Return the entries in full, exactly as written.
· · ·
(* ===== verification/Epoll.v ===== *)
(** The epoll backend, with and without the changelist: it keeps the promise of
    a backend to the map of descriptors, its dispatch keeps the promise of a
    backend to the event base, and the kernel's interest follows the map. *)
From S2P Require Import Prelude Timeval MinHeap EventDefs EventApi EventLoop EventInv EventQueue.
From S2P Require Import EventOps EventAdd EventBase EventTimers EventRun EvmapDefs Evmap Backend EpollTable EpollDefs.

(** * Changes *)

(** The change of one kind of events that its byte stands for. *)
Definition change_kind (x : Z) : change :=
  let b := Z.land x (Z.lor EV_CHANGE_ADD EV_CHANGE_DEL) in
  if b =? 0 then ChNone else if b =? EV_CHANGE_ADD then ChAdd else if b =? EV_CHANGE_DEL then ChDel else ChBoth.

Lemma change_kind_bits x : change_bits (change_kind x) = Z.land x (Z.lor EV_CHANGE_ADD EV_CHANGE_DEL).
Proof.
  unfold change_kind. set (b := Z.land _ _). assert (Hb : 0 <= b < 4).
  { unfold b. change (Z.lor EV_CHANGE_ADD EV_CHANGE_DEL) with (Z.ones 2). rewrite Z.land_ones by done.
    apply Z.mod_pos_bound. done. }
  unfold EV_CHANGE_ADD, EV_CHANGE_DEL. destruct (Z.eqb_spec b 0) as [->|]; [done|].
  destruct (Z.eqb_spec b 1) as [->|]; [done|]. destruct (Z.eqb_spec b 2) as [->|]; [done|]. simpl. lia.
Qed.
(** A byte built from a change and flags. *)
Lemma change_kind_flags c ev m :
  Z.land m 3 = 0 → Z.land (u8 (Z.lor c (Z.land ev m))) 3 = Z.land c 3.
Proof.
  intros Hm. unfold u8. rewrite <-Z.land_ones by done. rewrite <-Z.land_assoc.
  change (Z.land (Z.ones 8) 3) with 3. rewrite Z.land_lor_distr_l, <-(Z.land_assoc ev), Hm.
  by rewrite Z.land_0_r, Z.lor_0_r.
Qed.
Lemma change_kind_land x y : Z.land x 3 = Z.land y 3 → change_kind x = change_kind y.
Proof. unfold change_kind. change (Z.lor EV_CHANGE_ADD EV_CHANGE_DEL) with 3. by intros ->. Qed.

Lemma byte_no_signal c ev m : has c EV_SIGNAL = false → has (Z.land ev m) EV_SIGNAL = false →
  has (u8 (Z.lor c (Z.land ev m))) EV_SIGNAL = false.
Proof.
  intros Hc Hm. unfold has, u8. rewrite <-Z.land_ones, <-Z.land_assoc by done.
  change (Z.land (Z.ones 8) EV_SIGNAL) with EV_SIGNAL. rewrite Z.land_lor_distr_l.
  unfold has in Hc, Hm. apply negb_false_iff, Z.eqb_eq in Hc, Hm. by rewrite Hc, Hm.
Qed.

(** A change of a descriptor: no kind of events is both added and deleted. *)
Record change_ok (ch : event_change) : Prop := {
  cg_signal : has (read_change ch) EV_CHANGE_SIGNAL = false;
  cg_read : change_kind (read_change ch) ≠ ChBoth;
  cg_write : change_kind (write_change ch) ≠ ChBoth;
  cg_close : change_kind (close_change ch) ≠ ChBoth
}.
(** What the change leaves enabled. *)
Definition target (ch : event_change) : Z :=
  three (after (has (old_events ch) EV_READ) (change_kind (read_change ch)))
    (after (has (old_events ch) EV_WRITE) (change_kind (write_change ch)))
    (after (has (old_events ch) EV_CLOSED) (change_kind (close_change ch))).
Definition quiet (ch : event_change) : bool :=
  negb (any ChAdd (change_kind (read_change ch)) (change_kind (write_change ch)) (change_kind (close_change ch)) ||
        any ChDel (change_kind (read_change ch)) (change_kind (write_change ch)) (change_kind (close_change ch))).

Lemma change_index ch : change_ok ch →
  table_entry (EPOLL_OP_TABLE_INDEX ch) (Z.land (old_events ch) EV_IO) (target ch) (quiet ch).
Proof.
  intros [_ Hr Hw Hc].
  pose proof (table_meaning (has (old_events ch) EV_READ) (has (old_events ch) EV_WRITE) (has (old_events ch) EV_CLOSED)
    _ _ _ (ch_fd ch) Hr Hw Hc) as H.
  rewrite <-land_io in H. replace (EPOLL_OP_TABLE_INDEX ch) with
    (EPOLL_OP_TABLE_INDEX (EventChange (ch_fd ch) (Z.land (old_events ch) EV_IO)
       (change_bits (change_kind (read_change ch))) (change_bits (change_kind (write_change ch)))
       (change_bits (change_kind (close_change ch))))); [exact H|].
  unfold EPOLL_OP_TABLE_INDEX. cbn [close_change read_change write_change old_events].
  rewrite !change_kind_bits, <-!Z.land_assoc. by rewrite !Z.land_diag.
Qed.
· · ·
-- The answer --
(* ===== verification/Epoll.v ===== *)
(** The epoll backend, with and without the changelist: it keeps the promise of
    a backend to the map of descriptors, its dispatch keeps the promise of a
    backend to the event base, and the kernel's interest follows the map. *)
From S2P Require Import Prelude Timeval MinHeap EventDefs EventApi EventLoop EventInv EventQueue.
From S2P Require Import EventOps EventAdd EventBase EventTimers EventRun EvmapDefs Evmap Backend EpollTable EpollDefs.

(** * Changes *)

(** The change of one kind of events that its byte stands for. *)
Definition change_kind (x : Z) : change :=
  let b := Z.land x (Z.lor EV_CHANGE_ADD EV_CHANGE_DEL) in
  if b =? 0 then ChNone else if b =? EV_CHANGE_ADD then ChAdd else if b =? EV_CHANGE_DEL then ChDel else ChBoth.

Lemma change_kind_bits x : change_bits (change_kind x) = Z.land x (Z.lor EV_CHANGE_ADD EV_CHANGE_DEL).
Proof.
  unfold change_kind. set (b := Z.land _ _). assert (Hb : 0 <= b < 4).
  { unfold b. change (Z.lor EV_CHANGE_ADD EV_CHANGE_DEL) with (Z.ones 2). rewrite Z.land_ones by done.
    apply Z.mod_pos_bound. done. }
  unfold EV_CHANGE_ADD, EV_CHANGE_DEL. destruct (Z.eqb_spec b 0) as [->|]; [done|].
  destruct (Z.eqb_spec b 1) as [->|]; [done|]. destruct (Z.eqb_spec b 2) as [->|]; [done|]. simpl. lia.
Qed.
(** A byte built from a change and flags. *)
Lemma change_kind_flags c ev m :
  Z.land m 3 = 0 → Z.land (u8 (Z.lor c (Z.land ev m))) 3 = Z.land c 3.
Proof.
  intros Hm. unfold u8. rewrite <-Z.land_ones by done. rewrite <-Z.land_assoc.
  change (Z.land (Z.ones 8) 3) with 3. rewrite Z.land_lor_distr_l, <-(Z.land_assoc ev), Hm.
  by rewrite Z.land_0_r, Z.lor_0_r.
Qed.
Lemma change_kind_land x y : Z.land x 3 = Z.land y 3 → change_kind x = change_kind y.
Proof. unfold change_kind. change (Z.lor EV_CHANGE_ADD EV_CHANGE_DEL) with 3. by intros ->. Qed.

Lemma byte_no_signal c ev m : has c EV_SIGNAL = false → has (Z.land ev m) EV_SIGNAL = false →
  has (u8 (Z.lor c (Z.land ev m))) EV_SIGNAL = false.
Proof.
  intros Hc Hm. unfold has, u8. rewrite <-Z.land_ones, <-Z.land_assoc by done.
  change (Z.land (Z.ones 8) EV_SIGNAL) with EV_SIGNAL. rewrite Z.land_lor_distr_l.
  unfold has in Hc, Hm. apply negb_false_iff, Z.eqb_eq in Hc, Hm. by rewrite Hc, Hm.
Qed.

(** A change of a descriptor: no kind of events is both added and deleted. *)
Record change_ok (ch : event_change) : Prop := {
  cg_signal : has (read_change ch) EV_CHANGE_SIGNAL = false;
  cg_read : change_kind (read_change ch) ≠ ChBoth;
  cg_write : change_kind (write_change ch) ≠ ChBoth;
  cg_close : change_kind (close_change ch) ≠ ChBoth
}.
(** What the change leaves enabled. *)
Definition target (ch : event_change) : Z :=
  three (after (has (old_events ch) EV_READ) (change_kind (read_change ch)))
    (after (has (old_events ch) EV_WRITE) (change_kind (write_change ch)))
    (after (has (old_events ch) EV_CLOSED) (change_kind (close_change ch))).
Definition quiet (ch : event_change) : bool :=
  negb (any ChAdd (change_kind (read_change ch)) (change_kind (write_change ch)) (change_kind (close_change ch)) ||
        any ChDel (change_kind (read_change ch)) (change_kind (write_change ch)) (change_kind (close_change ch))).

Lemma change_index ch : change_ok ch →
  table_entry (EPOLL_OP_TABLE_INDEX ch) (Z.land (old_events ch) EV_IO) (target ch) (quiet ch).
Proof.
  intros [_ Hr Hw Hc].
  pose proof (table_meaning (has (old_events ch) EV_READ) (has (old_events ch) EV_WRITE) (has (old_events ch) EV_CLOSED)
    _ _ _ (ch_fd ch) Hr Hw Hc) as H.
  rewrite <-land_io in H. replace (EPOLL_OP_TABLE_INDEX ch) with
    (EPOLL_OP_TABLE_INDEX (EventChange (ch_fd ch) (Z.land (old_events ch) EV_IO)
       (change_bits (change_kind (read_change ch))) (change_bits (change_kind (write_change ch)))
       (change_bits (change_kind (close_change ch))))); [exact H|].
  unfold EPOLL_OP_TABLE_INDEX. cbn [close_change read_change write_change old_events].
  rewrite !change_kind_bits, <-!Z.land_assoc. by rewrite !Z.land_diag.
Qed.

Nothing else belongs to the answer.